DIRECTIONS: The first line of the entries below, the line containing "transport, a per-host", and every line between them should be repeated exactly, and nothing else.

[Saved entries]
* * * * *

Variable FixupEndpointURLScheme : string → string.
Variable url_Parse : string → URL + error.

Local Abbreviation newHTTPConnection' :=
  (newHTTPConnection FixupEndpointURLScheme url_Parse).

(** The caller's transport is adjusted in place. *)
Lemma newHTTPConnection_given (endpoint : string) (config : ConnectionConfig)
    (st : Store) (u : URL) (t : loc) (tr : http.Transport) :
  url_Parse (FixupEndpointURLScheme endpoint) = inl u →
  Transport config = Some (HTTPTransport t) →
  transports st !! t = Some tr →
  transports (fst (newHTTPConnection' endpoint config st)) !! t
  = Some (adjustTransport (TLSConfig config) tr).
Proof.
  intros Hu Ht Htr. unfold newHTTPConnection. rewrite Hu, Ht.
  unfold mbind, M_bind, mret, M_ret, loadTransport, storeTransport, newConn.
  rewrite Htr. simpl. apply lookup_insert_eq.
Qed.

(** Without a transport in the configuration, a new one is made from the
    defaults and adjusted. *)
Lemma newHTTPConnection_default (endpoint : string) (config : ConnectionConfig)
    (st : Store) (u : URL) :
  url_Parse (FixupEndpointURLScheme endpoint) = inl u →
  Transport config = None →
  let t := fresh (dom (transports st)) in
  transports st !! t = None ∧
  transports (fst (newHTTPConnection' endpoint config st)) !! t
  = Some (adjustTransport (TLSConfig config) defaultTransport).
Proof.
  intros Hu Ht t. split.
  - apply not_elem_of_dom, is_fresh.
  - unfold newHTTPConnection. rewrite Hu, Ht.
    unfold mbind, M_bind, mret, M_ret, loadTransport, storeTransport,
      newConn, newTransport.
    simpl. fold t. rewrite lookup_insert_eq. simpl. apply lookup_insert_eq.
Qed.

(** C7, amended: when a connection is constructed over an adjustable
    transport, a per-host idle limit of zero becomes 64 and a total idle
    limit that is positive and below 192 becomes 192; a total limit of
    zero or less, and limits at or above those values, stay as they are.
    The transport the driver makes itself ends with 64 and 192. *)
Theorem newHTTPConnection_idle_limits (endpoint : string)
    (config : ConnectionConfig) (st : Store) (u : URL) :
  url_Parse (FixupEndpointURLScheme endpoint) = inl u →
  let st' := fst (newHTTPConnection' endpoint config st) in
  (∀ t tr, Transport config = Some (HTTPTransport t) →
           transports st !! t = Some tr →
           ∃ tr', transports st' !! t = Some tr' ∧ limitsAdjusted tr tr') ∧
  (Transport config = None →
     ∃ t tr', transports st !! t = None
              ∧ transports st' !! t = Some tr'
              ∧ MaxIdleConnsPerHost tr' = 64
              ∧ MaxIdleConns tr' = 192).
Proof.
  intros Hu st'. split.
  - intros t tr Ht Htr. exists (adjustTransport (TLSConfig config) tr).
    split; [by apply (newHTTPConnection_given _ _ _ u) |].
    apply adjustTransport_limits.
  - intros Ht.
    destruct (newHTTPConnection_default endpoint config st u Hu Ht) as [Hnew Hst'].
    eexists _, _. split; [exact Hnew |]. split; [exact Hst' |].
    by destruct (TLSConfig config).
Qed.

End ConstructionFacts.

Lemma newHTTPConnection_idle_limits_witness :
  let tr := mkTransport None None 10 0 0 0 0 None in
  let st := mkStore ∅ {[ 1%positive := tr ]} ∅ ∅ in
  let config := mkConnectionConfig ["http://localhost:8529"%string] None
                  (Some (HTTPTransport 1)) false driver.ContentTypeJSON in
  let parse (_ : string) : URL + error :=
    inl (mkURL "http" "localhost:8529" "/" EmptyString) in
  let st' := fst (newHTTPConnection id parse "http://localhost:8529" config st) in
  ∃ tr', transports st' !! 1%positive = Some tr'
         ∧ MaxIdleConnsPerHost tr' = 64 ∧ MaxIdleConns tr' = 192.
Proof.
  intros tr st config parse st'.
  destruct (proj1 (newHTTPConnection_idle_limits id parse
                     "http://localhost:8529" config st
                     (mkURL "http" "localhost:8529" "/" EmptyString) eq_refl)
              1%positive tr eq_refl eq_refl)
    as (tr' & Hst' & Hhost & _ & Htotal & _).
  exists tr'. split; [exact Hst' |].
  split; [apply Hhost; reflexivity | apply Htotal; simpl; lia].
Defined.

(** C7, as stated, fails: a total idle limit of zero (no limit, for
    [http.Transport]) is lower than 192 and is not raised. *)
Lemma newHTTPConnection_zero_total_kept :
  let tr := mkTransport None None 0 0 0 0 0 None in
  let st := mkStore ∅ {[ 1%positive := tr ]} ∅ ∅ in
  let config := mkConnectionConfig ["http://localhost:8529"%string] None
                  (Some (HTTPTransport 1)) false driver.ContentTypeJSON in
  let parse (_ : string) : URL + error :=
    inl (mkURL "http" "localhost:8529" "/" EmptyString) in
  let st' := fst (newHTTPConnection id parse "http://localhost:8529" config st) in
  MaxIdleConns tr < 3 * DefaultMaxIdleConnsPerHost ∧
  transports st' !! 1%positive = Some (mkTransport None None 0 64 0 0 0 None).
Proof. intros tr st config parse st'. split; [reflexivity | reflexivity]. Qed.

(** * Further properties of the connection *)

(** Splits a statement into its cases and closes those that follow from
    the constructors and the hypotheses. *)
Ltac settle_cases :=
  repeat split; intros;
  repeat match goal with
         | H : _ ∧ _ |- _ => destruct H
         | H : _ ∨ _ |- _ => destruct H
         | H : Ok _ = Ok _ |- _ => injection H as <-
         end;
  try discriminate; try congruence; auto;
  try (exfalso;
       unfold driver.ContentTypeJSON, driver.ContentTypeVelocypack in *; lia).

(** Turns the boolean comparisons among the hypotheses into equations. *)
Ltac Z_of_eqb :=
  repeat match goal with
         | H : (_ =? _) = true |- _ => apply Z.eqb_eq in H
         | H : (_ =? _) = false |- _ => apply Z.eqb_neq in H
         end.

(** ** NewRequest *)

Lemma NewRequest_dead_receiver (st : Store) (c : loc) (method path : string) :
  In method validMethods → conns st !! c = None →
  snd (NewRequest c method path st) = Panic.
Proof.
  intros Hm Hc. unfold NewRequest.
  apply isValidMethod_In in Hm. rewrite Hm.
  unfold mbind, M_bind, derefConn. by rewrite Hc.
Qed.

(** X1: the method is checked before the receiver is read.  A method
    outside the allow-list is answered with the invalid-argument error on
    every store and for every receiver, a nil one included; and
    [NewRequest] panics exactly when the method is accepted and the
    receiver is not a live connection. *)
Theorem NewRequest_method_checked_first (st : Store) (c : loc)
    (method path : string) :
  (¬ In method validMethods →
     NewRequest c method path st =
       (st, Err (WithStack
                   (InvalidArgumentError ("Invalid method '" +:+ method +:+ "'"))))) ∧
  (snd (NewRequest c method path st) = Panic
   ↔ In method validMethods ∧ conns st !! c = None).
Proof.
  split.
  - intros Hm. unfold NewRequest.
    destruct (isValidMethod method) eqn:Em; [|reflexivity].
    apply isValidMethod_In in Em. contradiction.
  - split.
    + intros Hp. destruct (isValidMethod method) eqn:Em.
      * apply isValidMethod_In in Em. split; [exact Em |].
        destruct (conns st !! c) as [conn|] eqn:Hc; [|reflexivity].
        rewrite (NewRequest_accepted st c conn method path Em Hc) in Hp.
        cbv zeta in Hp. simpl in Hp.
        destruct (_ && _); [discriminate |].
        destruct (contentType conn =? driver.ContentTypeJSON); [discriminate |].
        destruct (contentType conn =? driver.ContentTypeVelocypack); discriminate.
      * unfold NewRequest in Hp. rewrite Em in Hp. discriminate.
    + intros [Hm Hc]. by apply NewRequest_dead_receiver.
Qed.

Lemma NewRequest_method_checked_first_witness :
  let st := mkStore ∅ ∅ ∅ ∅ in
  NewRequest 1 "TRACE" "/_api/version" st =
    (st, Err (WithStack (InvalidArgumentError "Invalid method 'TRACE'"))).
Proof.
  intros st.
  refine (proj1 (NewRequest_method_checked_first st 1 "TRACE" "/_api/version") _).
  simpl. intros H. repeat destruct H as [H | H]; try discriminate H. exact H.
Defined.

(** X2: on a live connection and with an accepted method, the request is a
    velocypack request exactly when velocypack is configured and the path
    does not contain [_api/gharial], a JSON request exactly when JSON is
    configured or the path contains the marker; and every request returned
    carries the method and the path as they were given. *)
Theorem NewRequest_variant (st : Store) (c : loc) (conn : httpConnection)
    (method path : string) :
  conns st !! c = Some conn →
  In method validMethods →
  let out := snd (NewRequest c method path st) in
  (out = Ok (VPackRequest (mkHttpVPackRequest method path))
   ↔ contentType conn = driver.ContentTypeVelocypack
     ∧ Strings.Contains path "_api/gharial" = false) ∧
  (out = Ok (JSONRequest (mkHttpJSONRequest method path))
   ↔ contentType conn = driver.ContentTypeJSON
     ∨ Strings.Contains path "_api/gharial" = true) ∧
  (∀ req, out = Ok req →
     req = JSONRequest (mkHttpJSONRequest method path)
     ∨ req = VPackRequest (mkHttpVPackRequest method path)).
Proof.
  intros Hc Hm out. unfold out.
  rewrite (NewRequest_accepted st c conn method path Hm Hc).
  unfold gharialMarker. cbv zeta. simpl.
  destruct (contentType conn =? driver.ContentTypeJSON) eqn:Ej;
    destruct (Strings.Contains path "_api/gharial") eqn:Ep; simpl;
    rewrite ?Ej; simpl;
    try destruct (contentType conn =? driver.ContentTypeVelocypack) eqn:Ev;
    Z_of_eqb; settle_cases.
Qed.

Lemma NewRequest_variant_witness :
  let conn := mkHttpConnection (mkURL "http" "localhost:8529" "/" EmptyString)
                driver.ContentTypeVelocypack (mkClient None None) in
  let st := mkStore {[ 1%positive := conn ]} ∅ ∅ ∅ in
  snd (NewRequest 1 "HEAD" "/_api/collection/c" st)
  = Ok (VPackRequest (mkHttpVPackRequest "HEAD" "/_api/collection/c")).
Proof.
  intros conn st.
  refine (proj2 (proj1 (NewRequest_variant st 1 conn "HEAD" "/_api/collection/c"
                          _ _)) _).
  - reflexivity.
  - simpl. tauto.
  - split; reflexivity.
Defined.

* * * * *

FINISHED TASK:
Variable FixupEndpointURLScheme : string → string.
Variable url_Parse : string → URL + error.

Local Abbreviation newHTTPConnection' :=
  (newHTTPConnection FixupEndpointURLScheme url_Parse).

(** The caller's transport is adjusted in place. *)
Lemma newHTTPConnection_given (endpoint : string) (config : ConnectionConfig)
    (st : Store) (u : URL) (t : loc) (tr : http.Transport) :
  url_Parse (FixupEndpointURLScheme endpoint) = inl u →
  Transport config = Some (HTTPTransport t) →
  transports st !! t = Some tr →
  transports (fst (newHTTPConnection' endpoint config st)) !! t
  = Some (adjustTransport (TLSConfig config) tr).
Proof.
  intros Hu Ht Htr. unfold newHTTPConnection. rewrite Hu, Ht.
  unfold mbind, M_bind, mret, M_ret, loadTransport, storeTransport, newConn.
  rewrite Htr. simpl. apply lookup_insert_eq.
Qed.

(** Without a transport in the configuration, a new one is made from the
    defaults and adjusted. *)
Lemma newHTTPConnection_default (endpoint : string) (config : ConnectionConfig)
    (st : Store) (u : URL) :
  url_Parse (FixupEndpointURLScheme endpoint) = inl u →
  Transport config = None →
  let t := fresh (dom (transports st)) in
  transports st !! t = None ∧
  transports (fst (newHTTPConnection' endpoint config st)) !! t
  = Some (adjustTransport (TLSConfig config) defaultTransport).
Proof.
  intros Hu Ht t. split.
  - apply not_elem_of_dom, is_fresh.
  - unfold newHTTPConnection. rewrite Hu, Ht.
    unfold mbind, M_bind, mret, M_ret, loadTransport, storeTransport,
      newConn, newTransport.
    simpl. fold t. rewrite lookup_insert_eq. simpl. apply lookup_insert_eq.
Qed.

(** C7, amended: when a connection is constructed over an adjustable
    transport, a per-host idle limit of zero becomes 64 and a total idle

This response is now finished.